The Trap of Quantitative AI Metrics
In the race for technological modernization, organizations often measure success through quantitative adoption. The more a tool is used, the more profitable the investment is deemed to be. However, this accounting logic has just hit a complex reality at one of the world's tech giants. According to revelations by the Financial Times, Amazon management recently had to withdraw an internal leaderboard that evaluated and rewarded employees based on their volume of generative artificial intelligence tool usage.
This gamification system, initially designed to encourage AI adoption, produced the opposite of the desired effect. To climb the rankings or simply satisfy managerial demands, many employees began using language models compulsively, without any real business objective. Faced with skyrocketing infrastructure costs and the blatant uselessness of thousands of queries, Amazon's Vice-President of Engineering, Dave Treadwell, had to intervene directly with teams to remind them of a common-sense rule: AI should not be used simply for the sake of using it.

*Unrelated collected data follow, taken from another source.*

Lemma deliver_marks (E : Env) (campaignID : uuid) (campaign : Campaign.t)
    (account : Account.t) (i : nat) (rid : uuid) (recipient row : Recipient.t)
    (l l' : Run) :
  deliver E campaignID campaign account i rid recipient l = (l', Continue) ->
  recipients (store l) !! rid = Some row ->
  exists row', recipients (store l') !! rid = Some row'
               /\ (Recipient.Status row' = "sent" \/ Recipient.Status row' = "failed").
Proof.
  intros H Hrow. unfold deliver in H.
  destruct (getOrCreateContact _ _ _ _ _) as [db [err|[contactID contact]]] eqn:Hres;
    destruct (getOrCreateContact_frame _ _ _ _ _ _ _ Hres) as (_ & Hr & _ & _).
  - injection H as <-. simpl. unfold Update. rewrite lookup_alter_eq, Hr, Hrow.
    simpl. eauto.
  - destruct (sendTemplateMessage _ _ _ _) as [reason|[id [e|]]]; [discriminate | |];
      injection H as <-; simpl; unfold Update; rewrite lookup_alter_eq, Hr, Hrow;
      simpl; eauto.
Qed.

Lemma iteration_marks (E : Env) (campaignID : uuid) (campaign : Campaign.t)
    (account : Account.t) (i : nat) (r : uuid * Recipient.t) (row : Recipient.t)
    (l l' : Run) :
  iteration E campaignID campaign account i r l = (l', Continue) ->
  recipients (store l) !! r.1 = Some row ->
  exists row', recipients (store l') !! r.1 = Some row'
               /\ (Recipient.Status row' = "sent" \/ Recipient.Status row' = "failed").
Proof.
  intros H Hrow. apply iteration_cases in H as
    [(err & _ & _ & [=])|[(_ & _ & _ & [=])|(_ & _ & H)]].
  apply (deliver_marks _ _ _ _ _ _ _ row _ _ H). simpl.
  now rewrite (proj1 (management_frame E campaignID i (store l))).
Qed.

(** A loop that falls through leaves each of its recipients sent or failed. *)
Lemma loop_marks (E : Env) (campaignID : uuid) (campaign : Campaign.t)
    (account : Account.t) (rs : list (uuid * Recipient.t)) (k : uuid) :
  forall (i : nat) (l l' : Run),
    loop E campaignID campaign account i rs l = (l', Continue) ->
    NoDup rs.*1 -> k ∈ rs.*1 ->
    is_Some (recipients (store l) !! k) ->
    exists row', recipients (store l') !! k = Some row'
                 /\ (Recipient.Status row' = "sent" \/ Recipient.Status row' = "failed").
Proof.
  induction rs as [|r rs IH]; intros i l l' H Hnd Hin Hsome; simpl in *.
  - inversion Hin.
  - apply NoDup_cons in Hnd as [Hfresh Hnd].
    destruct (iteration E campaignID campaign account i r l) as [l1 [|o]] eqn:Hit;
      [| discriminate].
    destruct (decide (k = r.1)) as [->|ne].
    + destruct Hsome as [row Hrow].
      destruct (iteration_marks _ _ _ _ _ _ _ _ _ Hit Hrow) as (row' & Hrow' & Hst).
      exists row'. split; [| exact Hst].
      now rewrite (loop_recipients_other _ _ _ _ _ _ _ _ _ _ H Hfresh).
    + apply elem_of_cons in Hin as [Heq|Hin]; [contradiction |].
      apply (IH _ _ _ H Hnd Hin).
      now rewrite (iteration_recipients_other _ _ _ _ _ _ _ _ _ _ Hit ne).
Qed.

(** After a prefix of the loaded recipients has been run through, the
    recipients still pending are exactly the rest. *)
Lemma loop_pending (E : Env) (campaignID : uuid) (campaign : Campaign.t)
    (account : Account.t) (db : Store) (pre post : list (uuid * Recipient.t))
    (l0 l : Run) (k : uuid) (x : Recipient.t) :
  pending campaignID db = pre ++ post ->
  recipients (store l0) = recipients db ->
  loop E campaignID campaign account O pre l0 = (l, Continue) ->
  (k, x) ∈ pending campaignID (store l) <-> (k, x) ∈ post.
Proof.
  intros Hsplit Hsame Hloop.
  pose proof (pending_NoDup campaignID db) as Hnd.
  rewrite Hsplit, fmap_app in Hnd. apply NoDup_app in Hnd as (Hnd & Hdisj & _).
  rewrite pending_elem. split.
  - intros [Hk Hp].
    destruct (decide (k ∈ pre.*1)) as [Hin|Hout].
    + assert (Hsome : is_Some (recipients (store l0) !! k)).
      { apply list_elem_of_fmap in Hin as ([k' y] & -> & Hy). simpl.
        rewrite Hsame. exists y. apply (pending_elem campaignID).
        rewrite Hsplit. apply elem_of_app. now left. }
      destruct (loop_marks _ _ _ _ _ k _ _ _ Hloop Hnd Hin Hsome) as (row' & Hrow' & Hst).
      rewrite Hk in Hrow'. injection Hrow' as <-.
      unfold is_pending in Hp. apply andb_true_iff in Hp as [_ Hp].
      apply String.eqb_eq in Hp. rewrite Hp in Hst. destruct Hst; discriminate.
    + rewrite (loop_recipients_other _ _ _ _ _ k _ _ _ _ Hloop Hout), Hsame in Hk.
      assert (Hin : (k, x) ∈ pre ++ post)
        by (rewrite <- Hsplit; apply pending_elem; auto).
      apply elem_of_app in Hin as [Hin|Hin]; [| exact Hin].
      destruct Hout. apply list_elem_of_fmap. exists (k, x). auto.
  - intros Hin.
    assert (Hout : k ∉ pre.*1).
    { intros Hk. apply (Hdisj k Hk). apply list_elem_of_fmap. exists (k, x). auto. }
    rewrite (loop_recipients_other _ _ _ _ _ k _ _ _ _ Hloop Hout), Hsame.
    apply pending_elem. rewrite Hsplit. apply elem_of_app. now right.
Qed.

(** ** Runs as a whole *)

(** Behind the three loads the run is the loop followed by the completion. *)
Lemma processCampaign_loop (E : Env) (db : Store) (pub : list Stats.t)
    (campaignID : uuid) (campaign : Campaign.t) (accountID : uuid) (account : Account.t) :
  campaigns db !! campaignID = Some campaign ->
  startable (Campaign.Status campaign) = true ->
  First (same_account (Campaign.WhatsAppAccount campaign)
           (Campaign.OrganizationID campaign)) (accounts db) = Some (accountID, account) ->
  find_recipients_err E = None ->
  processCampaign E db pub campaignID
  = match loop E campaignID campaign account O (pending campaignID db)
            (enter (mark_processing campaignID db) pub campaign) with
    | (l, Break o) => (store l, published l, o)
    | (l, Continue) => (complete E campaignID campaign l, Returned None)
    end.
Proof.
  intros Hc Hs Ha Hfind. unfold processCampaign. rewrite Hc, Hs, Ha, Hfind. reflexivity.
Qed.

Lemma processCampaign_skips (E : Env) (db : Store) (pub : list Stats.t)
    (campaignID : uuid) (campaign : Campaign.t) :
  campaigns db !! campaignID = Some campaign ->
  startable (Campaign.Status campaign) = false ->
  processCampaign E db pub campaignID = (db, pub, Returned None).
Proof. intros Hc Hs. unfold processCampaign. now rewrite Hc, Hs. Qed.

(** X1.  When the context is cancelled before a recipient, the run returns
    the context's error with the store and the snapshots exactly as the
    recipients before it left them; the recipients still pending are that
    recipient and the ones behind it. *)
Theorem cancellation_stops_run
    (E : Env) (db : Store) (pub : list Stats.t) (campaignID : uuid)
    (campaign : Campaign.t) (accountID : uuid) (account : Account.t)
    (pre post : list (uuid * Recipient.t)) (r : uuid * Recipient.t) (l : Run)
    (err : string) :
  campaigns db !! campaignID = Some campaign ->
  startable (Campaign.Status campaign) = true ->
  First (same_account (Campaign.WhatsAppAccount campaign)
           (Campaign.OrganizationID campaign)) (accounts db) = Some (accountID, account) ->
  find_recipients_err E = None ->
  pending campaignID db = pre ++ r :: post ->
  loop E campaignID campaign account O pre
    (enter (mark_processing campaignID db) pub campaign) = (l, Continue) ->
  ctx_Err E (length pre) = Some err ->
  processCampaign E db pub campaignID = (store l, published l, Returned (Some err))
  /\ (forall k x, (k, x) ∈ pending campaignID (store l) <-> (k, x) ∈ r :: post).
Proof.
  intros Hc Hs Ha Hfind Hsplit Hpre Hctx. split.
  - rewrite (processCampaign_loop _ _ _ _ _ _ _ Hc Hs Ha Hfind).
    rewrite Hsplit, (loop_app _ _ _ _ _ _ _ _ _ Hpre). simpl.
    unfold iteration. now rewrite Hctx.
  - intros k x. now apply (loop_pending E campaignID campaign account db pre (r :: post)
                             (enter (mark_processing campaignID db) pub campaign) l).
Qed.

"Productivity Theatre" and Its Environmental Cost
This phenomenon is not isolated. A major study by the Slack Workforce Lab reveals that many professionals admit to spending time on what researchers call "AI theatre": generating superfluous text, rewriting simple emails, or multiplying queries solely to appear more active or innovative to their managers. This behaviour leads to a double loss: a drop in employees' actual productivity, as they are consumed by managing these sterile interactions, and a massive waste of computing resources.
Every query sent to a large language model (LLM) consumes a significant amount of energy and water to cool data centres. According to projections by the International Energy Agency (IEA), electricity demand from data centres, AI, and cryptocurrencies could double by 2026. In this context, encouraging frenetic, untargeted AI use is both economically and environmentally irresponsible. The cost per token (the unit of measurement for word fragments processed by AI) must be justified by concrete added value.
Targeted Orchestration as a Remedy for Over-Prompting
To counter this trend, the model of the free-access conversational agent, where users ask for anything and everything, must give way to a structured software architecture. This is where the difference between recreational chat and agentic AI lies. Agentic AI does not just answer questions; it executes precise tasks within an ecosystem of applications using standardized gateways.
With this in mind, the ProductivIA platform offers a rigorous approach to resource consumption. Instead of encouraging users to write long, repetitive prompts to get an uncertain result, the platform's Central Assistant relies on the assistant_services protocol. This mechanism calls specific functions developed to meet precise business needs: archiving a document, extracting data from a report, or scheduling an event. The user does not need to multiply prompts; the action is targeted, optimized, and executed in a closed loop.
Furthermore, transparency is built into the core of the architecture. Thanks to the Nuage application and the silo administration dashboard, each organization has complete visibility over its consumption. Every call to AI models is tracked, measured, and associated with a real cost. This transparency allows managers to monitor actual resource use without relying on artificial performance indicators that encourage waste.
Toward Digital Sobriety and Sovereignty
Responsible AI management also involves the choice of computing models. ProductivIA's intelligent orchestration directs queries to the most appropriate engine. For routine tasks, there is no need to call upon the heaviest, most energy-intensive models from American giants. The platform thus allows a seamless transition to smaller models, or even to the sovereign Quebec provider Matania for organizations concerned with data confidentiality and the energy proximity of their processing.
The end of Amazon's internal leaderboard demonstrates that the value of AI is not measured by the volume of text generated, but by the relevance of automated processes. By prioritizing a structured, no-code platform where AI is a discreet orchestration tool rather than corporate entertainment, organizations can finally reconcile technological innovation, cost control, and environmental responsibility.